Map of life expectancy at birth from Global Education Project.

Tuesday, October 26, 2010

Yabbut I thought of relativity before Einstein . . .

Okay, I didn't, I wasn't even born. However, before these researchers did this study, my colleagues and I already had pretty much the same idea. They were working on the problem of overweight and obesity, and we are working on medication adherence, but the issue is the same. Doctors do talk to their patients about these and other health related behaviors, but their usual approach is to scold, hector and generally threaten people with death.

That doesn't work, and it's not hard to see why. First of all, when somebody starts criticizing you, what are you likely to do? Push back, of course. Adults don't like to be judged, lectured and talked down to, so they're likely just to say, even if silently, screw you. Anyway, patients already know that their doctors think they should take their pills and maintain a healthy weight, and they've heard all about the consequences if they don't. Ergo, if they don't do those things, it isn't because they don't know any better and just repeating the information isn't going to solve the real problem, whatever it may be.

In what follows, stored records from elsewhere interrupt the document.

(** * SIFT keypoint detector: a shallow embedding of [SIFT.cpp]

    The development follows the source file function by function:
    [buildGaussianPyramid], [downSample], [buildDogPyr], [isExtrema],
    [cleanPoints], [getScaleSpaceExtrema], [histogramMax],
    [buildHistogram], [rad2deg], [computeOrientationHist],
    [computeDescriptors] and [findSiftInterestPoint].

    Modelling conventions.
    - [float] and [double] values are IEEE 754 numbers of the Standard
      Library's [spec_float], with binary32 ([prec = 24], [emax = 128]) and
      binary64 ([prec = 53], [emax = 1024]) rounding to nearest even; every
      operation rounds to the format of its C++ type.
    - [int] is [Z]; the loop counters and image sizes of the program stay far
      from the 32-bit limits, so no wrap-around is written.  The C++ integer
      division [/] is [Z.quot].
    - [cv::Mat] is a record of its [rows], its [cols] and its pixel function.
      [Mat::at] outside the image, [operator[]] outside a [vector], and the
      conversion to [int] of a [float] that no [int] holds are undefined
      behaviour in C++: the embedding stops there with [Undefined].  An
      OpenCV call that refuses its arguments throws: the embedding stops
      with [Thrown].
    - The constants and default arguments of [SIFT.h] and the OpenCV and libm
      functions ([GaussianBlur], [cvtColor], [normalize], [atan2f]) are
      parameters of the sections below. *)

From Stdlib Require Import ZArith List Bool Lia String Sorted.
From Stdlib Require Import Floats.SpecFloat.
Import ListNotations.
Local Open Scope Z_scope.

(** ** Floating-point numbers *)

Module F32.
Definition prec : Z := 24.
Definition emax : Z := 128.

Definition add := SFadd prec emax.
Definition sub := SFsub prec emax.
Definition mul := SFmul prec emax.
Definition div := SFdiv prec emax.
(** [a < b], [a <= b], [a > b], [a >= b] of C++; all are false on a NaN. *)
Definition lt (a b : spec_float) : bool := SFltb a b.
Definition le (a b : spec_float) : bool := SFleb a b.
Definition gt (a b : spec_float) : bool := SFltb b a.
Definition ge (a b : spec_float) : bool := SFleb b a.
(** [std::abs] on a [float]. *)
Definition abs := SFabs.
(** The [float] nearest to [m * 2^e]; [of_Z] is the conversion from [int]. *)
Definition of_scaled (m e : Z) : spec_float := binary_normalize prec emax m e false.
Definition of_Z (z : Z) : spec_float := of_scaled z 0.
Definition zero : spec_float := S754_zero false.
End F32.

Module F64.
Definition prec : Z := 53.
Definition emax : Z := 1024.

Definition add := SFadd prec emax.
Definition mul := SFmul prec emax.
Definition div := SFdiv prec emax.
Definition sqrt := SFsqrt prec emax.
Definition of_scaled (m e : Z) : spec_float := binary_normalize prec emax m e false.
Definition of_Z (z : Z) : spec_float := of_scaled z 0.
End F64.

Definition float : Type := spec_float.
Definition double : Type := spec_float.

(** Conversion between the two formats: exact from [float] to [double],
    rounded from [double] to [float]. *)
Definition convert (prec emax : Z) (x : spec_float) : spec_float :=
  match x with
  | S754_finite s m e => binary_round prec emax s m e
  | _ => x
  end.
Definition to_double : float -> double := convert F64.prec F64.emax.
Definition to_float : double -> float := convert F32.prec F32.emax.

(** A zero of either sign. *)
Definition is_zero (x : spec_float) : bool :=
  match x with S754_zero _ => true | _ => false end.

(** ** Results of a run *)

Inductive fault : Type :=
| MatIndex (r c : Z)      (* Mat::at outside the image *)
| VecIndex (i : Z)        (* operator[] outside the vector *)
| FloatToInt.             (* a float that no int holds, converted to int *)

Inductive res (A : Type) : Type :=
| Ok (a : A)
| Undefined (f : fault)
| Thrown (msg : string).
Arguments Ok {A} a.
Arguments Undefined {A} f.
Arguments Thrown {A} msg.

Definition bind {A B} (x : res A) (k : A -> res B) : res B :=
  match x with
  | Ok a => k a
  | Undefined f => Undefined f
  | Thrown msg => Thrown msg
  end.

Notation "x <- e ;; k" := (bind e (fun x => k))
  (at level 61, e at next level, right associativity).
Notation "' p <- e ;; k" := (bind e (fun x => let 'p := x in k))
  (at level 61, p pattern, e at next level, right associativity).
Lemma apply_again
  (fuel1 fuel2 : nat) (x : Z) (bl bl1 : backlight_device)
  (rc : Z) (tr1 : list gpio_event) :
  apply fuel1 x bl = Some (rc, bl1, tr1) ->
  apply fuel2 x bl1 = Some (0, bl1, guard_trace bl1) /\
  pulses (guard_trace bl1) = Some 0%nat.
Proof.
  rewrite apply_unfold. intros H.
  apply fan5345_set_level_result in H.
  destruct H as (n & _ & _ & _ & Hbl & Hlvl).
  cbn [with_brightness props brightness] in Hlvl.
  assert (brightness (props bl1) = x) as Hb by (subst bl1; reflexivity).
  assert (with_brightness x bl1 = bl1) as Hsame.
  { rewrite <- Hb. destruct bl1 as [[b m p t s] d]; reflexivity. }
  rewrite apply_unfold, Hsame, fan5345_set_level_unfold.
  assert (after_guard bl1 = bl1) as Hg.
  { unfold after_guard. destruct (brightness (props bl1) <? MIN_STEP) eqn:Elt;
      [|reflexivity].
    apply Z.ltb_lt in Elt. unfold MIN_STEP in Elt.
    assert (cur_level (bl_data bl1) = 0) as Hz.
    { subst bl1. cbn [with_cur_level bl_data cur_level] in *.
      cbn [with_brightness props brightness] in *.
      revert Hlvl. unfold after_guard.
      cbn [with_brightness props brightness].
      destruct (Z.ltb_spec x MIN_STEP) as [_|Hge];
        [|unfold MIN_STEP in Hge; lia].
      cbn [with_cur_level bl_data cur_level].
      destruct n as [|n]; [reflexivity|].
      intros Hlvl.
      pose proof (iter_level_lit (S n) 0 ltac:(unfold NUM_STEPS; lia)
                    ltac:(lia)) as Hr.
      lia. }
    rewrite <- Hz. apply with_cur_level_same. }
  rewrite Hg, pulse_loop_stop by congruence.
  rewrite app_nil_r. split; [reflexivity|].
  unfold guard_trace. destruct (brightness (props bl1) <? MIN_STEP);
    reflexivity.
Qed.

(** C5. For every level [x] in [0, 32], on a device whose believed level
    is in [0, 32], a first request for [x] returns, and a second request
    for [x] made right after it returns 0 for any number of allowed
    iterations, emits zero step-down pulses and leaves the device, and so
    the believed level, exactly as the first request left it. *)
Theorem apply_twice_no_pulses (x : Z) (bl : backlight_device) :
  level_ok bl ->
  0 <= x <= NUM_STEPS ->
  exists (bl1 : backlight_device) (tr1 : list gpio_event),
    apply 32 x bl = Some (0, bl1, tr1) /\
    forall fuel : nat,
      exists tr2 : list gpio_event,
        apply fuel x bl1 = Some (0, bl1, tr2) /\
        pulses tr2 = Some 0%nat /\
        tr2 = (if x <? MIN_STEP then shutdown_seq else []).
Proof.
  intros Hok Hx.
  destruct (apply_level_returns x bl Hok Hx) as (bl1 & tr1 & H1 & _ & _ & Hb).
  exists bl1, tr1. split; [exact H1|].
  intros fuel.
  destruct (apply_again 32 fuel x bl bl1 0 tr1 H1) as [H2 Hp].
  exists (guard_trace bl1).
  split; [exact H2|split; [exact Hp|]].
  unfold guard_trace. now rewrite Hb.
Qed.

Lemma apply_twice_no_pulses_witness :
  exists (bl1 : backlight_device) (tr1 : list gpio_event),
    apply 32 7 (bl_at 3) = Some (0, bl1, tr1) /\
    forall fuel : nat,
      exists tr2 : list gpio_event,
        apply fuel 7 bl1 = Some (0, bl1, tr2) /\
        pulses tr2 = Some 0%nat /\
        tr2 = (if 7 <? MIN_STEP then shutdown_seq else []).
Proof.
  apply (apply_twice_no_pulses 7 (bl_at 3)).
  - solve_level.
  - unfold NUM_STEPS; lia.
Defined.
(** * The chat channel subsystem of canary (src/creatures/interactions/chat.cpp)

    A shallow embedding of [ChatChannel], [PrivateChatChannel] and the
    [Chat] registry, with the notifications they send recorded as a trace,
    and the properties of the registry proved over it.

    Conventions.
    - A [std::map] is a [gmap]; a loop over a map visits it by ascending
      key ([in_order]), as the C++ iteration does.
    - A [Player*] is the [Player] it points to; the subsystem only reads
      players and sends them notifications.
    - A member function returns its C++ result, the object it mutated and
      the trace of effects it performed, in that order.
    - The Lua scripts behind the hooks are an external evaluator
      ([LuaScriptInterface]): a nesting guard and the answer of each call,
      taken as a function of the event and its arguments.  A script that
      calls back into the registry is outside the model.
    - Integers are [Z]; the one narrowing the code performs, the cast of a
      player id to [uint16_t], is [to_uint16].
    - The text of the log lines is not embedded. *)

From stdpp Require Import gmap strings list fin_maps sorting list_numbers.

Open Scope Z_scope.

(** ** Declarations of the headers

    The constants come from chat.h and the definition headers, which are
    outside chat.cpp: they are parameters of the development.  [baseOwner]
    is what the virtual [ChatChannel::getOwner] answers for a channel that
    is not a [PrivateChatChannel]. *)

Class Header := {
  CHANNEL_GUILD : Z;
  CHANNEL_PARTY : Z;
  CHANNEL_PRIVATE : Z;
  TALKTYPE_CHANNEL_Y : Z;
  TALKTYPE_CHANNEL_O : Z;
  baseOwner : Z
}.

(** ** Players and their directory data *)

Record Guild := {
  guild_getId : Z;
  guild_getName : string;
  guild_getMotd : string
}.

Record GuildRank := { level : Z }.

Inductive PlayerSex := PLAYERSEX_FEMALE | PLAYERSEX_MALE.

Record Player := {
  getID : Z;                       (* creature id, key of [users] *)
  getGUID : Z;                     (* database id, key of [invites], owner *)
  getName : string;
  getSex : PlayerSex;
  isPremium : bool;
  getGuild : option Guild;
  getParty : option Z;             (* Party*, the party's identity *)
  getGuildRank : option GuildRank
}.

(** ** Effects *)

Inductive ChannelEvent :=
  | CHANNELEVENT_JOIN
  | CHANNELEVENT_LEAVE
  | CHANNELEVENT_INVITE
  | CHANNELEVENT_EXCLUDE.

Inductive Effect :=
  | sendTextMessage (to : Player) (text : string)
  | sendChannelEvent (to : Player) (channelId : Z) (playerName : string)
      (event : ChannelEvent)
  | sendClosePrivate (to : Player) (channelId : Z)
  | sendChannelMessage (to : Player) (author text : string) (type : Z)
      (channel : Z)
  | sendToChannel (to : Player) (creature : Player) (type : Z)
      (text : string) (channel : Z)
  | addEvent_sendGuildMotd (delay : Z) (playerId : Z)
  | luaCall (event : Z) (player : Player) (speak : option (Z * string))
  | logError (event : Z)
  | logWarn (script : string).

(** ** The hook evaluator *)

(** What a protected call of [onSpeak] leaves for the caller. *)
Inductive LuaResult :=
  | LuaFailed                      (* protectedCall returned non-zero *)
  | LuaBoolean (b : bool)
  | LuaNumber (type : Z)           (* as read by getNumber<SpeakClasses> *)
  | LuaOther.                      (* nil, table, ... *)

Record LuaScriptInterface := {
  reserveScriptEnv : bool;
  callFunction : Z → Player → bool;
  protectedCall : Z → Player → Z → string → LuaResult;
  loadFile : string → Z;
  getEvent : string → string → Z
}.

(** ** Channels *)

Record ChatChannel := {
  users : gmap Z Player;           (* keyed by Player::getID *)
  chan_id : Z;                     (* the member [id] *)
  chan_name : string;              (* the member [name] *)
  canJoinEvent : Z;
  onJoinEvent : Z;
  onLeaveEvent : Z;
  onSpeakEvent : Z;
  publicChannel : bool
}.

Record PrivateChatChannel := {
  base : ChatChannel;              (* the ChatChannel base object *)
  invites : gmap Z Player;         (* keyed by Player::getGUID *)
  owner : Z
}.

Definition set_users (u : gmap Z Player) (c : ChatChannel) : ChatChannel :=
  {| users := u; chan_id := chan_id c; chan_name := chan_name c;
     canJoinEvent := canJoinEvent c; onJoinEvent := onJoinEvent c;
     onLeaveEvent := onLeaveEvent c; onSpeakEvent := onSpeakEvent c;
     publicChannel := publicChannel c |}.

Definition set_base (b : ChatChannel) (c : PrivateChatChannel)
  : PrivateChatChannel :=
  {| base := b; invites := invites c; owner := owner c |}.

Definition set_invites (i : gmap Z Player) (c : PrivateChatChannel)
  : PrivateChatChannel :=
  {| base := base c; invites := i; owner := owner c |}.

Definition setOwner (newOwner : Z) (c : PrivateChatChannel)
  : PrivateChatChannel :=
  {| base := base c; invites := invites c; owner := newOwner |}.

(** Modelled from the spec: the constructors are declared in chat.h, which
    is not among the sources; a channel starts with an empty membership
    ledger, no bound hook (the code tests a hook against -1) and the
    public flag clear, and a private channel with an empty invite ledger
    and owner 0. *)
Definition ChatChannel_new (channelId : Z) (channelName : string)
  : ChatChannel :=
  {| users := ∅; chan_id := channelId; chan_name := channelName;
     canJoinEvent := -1; onJoinEvent := -1; onLeaveEvent := -1;
     onSpeakEvent := -1; publicChannel := false |}.

Definition PrivateChatChannel_new (channelId : Z) (channelName : string)
  : PrivateChatChannel :=
  {| base := ChatChannel_new channelId channelName; invites := ∅;
     owner := 0 |}.

(** Iteration over a [std::map]: ascending keys. *)
Definition key_le {V} (a b : Z * V) : Prop := a.1 ≤ b.1.

Global Instance key_le_dec {V} (a b : Z * V) : Decision (key_le a b).
Proof. unfold key_le. apply _. Defined.

Definition in_order {V} (m : gmap Z V) : list (Z * V) :=
  merge_sort key_le (map_to_list m).

Definition to_uint16 (n : Z) : Z := n `mod` 65536.

Section chat.
Context {hdr : Header}.
Variable lua : LuaScriptInterface.

(** *** PrivateChatChannel *)

Definition isInvited (c : PrivateChatChannel) (guid : Z) : bool :=
  if decide (guid = owner c) then true
  else bool_decide (is_Some (invites c !! guid)).

Definition removeInvite (c : PrivateChatChannel) (guid : Z)
  : bool * PrivateChatChannel :=
  match invites c !! guid with
  | Some _ => (true, set_invites (delete guid (invites c)) c)
  | None => (false, c)
  end.

Definition closeChannel (c : PrivateChatChannel) : list Effect :=
  (λ it, sendClosePrivate it.2 (chan_id (base c))) <$> in_order (users (base c)).

(** *** Hooks *)

(** The three hooks that take the player alone share their body. *)
Definition executeEvent (event : Z) (player : Player) : bool * list Effect :=
  if decide (event = -1) then (true, [])
  else if negb (reserveScriptEnv lua) then (false, [logError event])
  else (callFunction lua event player, [luaCall event player None]).

Definition executeCanJoinEvent (c : ChatChannel) (player : Player) :=
  executeEvent (canJoinEvent c) player.

Definition executeOnJoinEvent (c : ChatChannel) (player : Player) :=
  executeEvent (onJoinEvent c) player.

Definition executeOnLeaveEvent (c : ChatChannel) (player : Player) :=
  executeEvent (onLeaveEvent c) player.

(** Returns the verdict, the (possibly rewritten) type and the trace. *)
Definition executeOnSpeakEvent (c : ChatChannel) (player : Player)
    (type : Z) (message : string) : bool * Z * list Effect :=
  if decide (onSpeakEvent c = -1) then (true, type, [])
  else if negb (reserveScriptEnv lua) then
    (false, type, [logError (onSpeakEvent c)])
  else
    let call := luaCall (onSpeakEvent c) player (Some (type, message)) in
    match protectedCall lua (onSpeakEvent c) player type message with
    | LuaFailed => (false, type, [call; logError (onSpeakEvent c)])
    | LuaBoolean b => (b, type, [call])
    | LuaNumber t => (true, t, [call])
    | LuaOther => (false, type, [call])
    end.

(** *** ChatChannel *)

Definition addUser (c : ChatChannel) (player : Player)
  : bool * ChatChannel * list Effect :=
  match users c !! getID player with
  | Some _ => (false, c, [])
  | None =>
    let '(ok, t1) := executeOnJoinEvent c player in
    if negb ok then (false, c, t1)
    else
      let t2 :=
        if decide (chan_id c = CHANNEL_GUILD) then
          match getGuild player with
          | Some guild =>
            if decide (guild_getMotd guild = ""%string) then []
            else [addEvent_sendGuildMotd 150 (getID player)]
          | None => []
          end
        else [] in
      let t3 :=
        if publicChannel c then []
        else (λ it, sendChannelEvent it.2 (chan_id c) (getName player)
                      CHANNELEVENT_JOIN) <$> in_order (users c) in
      (true, set_users (<[getID player := player]> (users c)) c,
       t1 ++ t2 ++ t3)
  end.

Definition removeUser (c : ChatChannel) (player : Player)
  : bool * ChatChannel * list Effect :=
  match users c !! getID player with
  | None => (false, c, [])
  | Some _ =>
    let c' := set_users (delete (getID player) (users c)) c in
    let t1 :=
      if publicChannel c' then []
      else (λ it, sendChannelEvent it.2 (chan_id c') (getName player)
                    CHANNELEVENT_LEAVE) <$> in_order (users c') in
    let '(_, t2) := executeOnLeaveEvent c' player in
    (true, c', t1 ++ t2)
  end.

Equally obviously, whatever the real problem may be, it must take the form of conflicting motivations. Yeah, I don't want to get AIDS or diabetes, but there's something about taking the pills or skipping the doughnuts that I also don't like. What the doctor needs to do, instead of yelling at the person, is work with him or her to understand the issues and then see if there isn't a way to resolve those conflicting motivations that's going to be better for the person in the long term.

The method for doing this, developed in the field of alcohol and other drug abuse counseling and well supported by evidence, is called Motivational Interviewing. We have NIH funding right now to teach MI to doctors who provide HIV care, and our hope is that we'll see improvements in their patients' medication adherence as a result. (It's a dual PI project, my esteemed colleague is the contact person.)

The Pollak study is obviously encouraging for us. Long term, if we and others can reinforce, extend and deepen these findings, it will suggest that medical education ought to include a big component of communication and relationship skills training. Actually most people already believe that in principle, they just haven't had enough evidence about exactly what the doctors should be taught. We're finally figuring it out.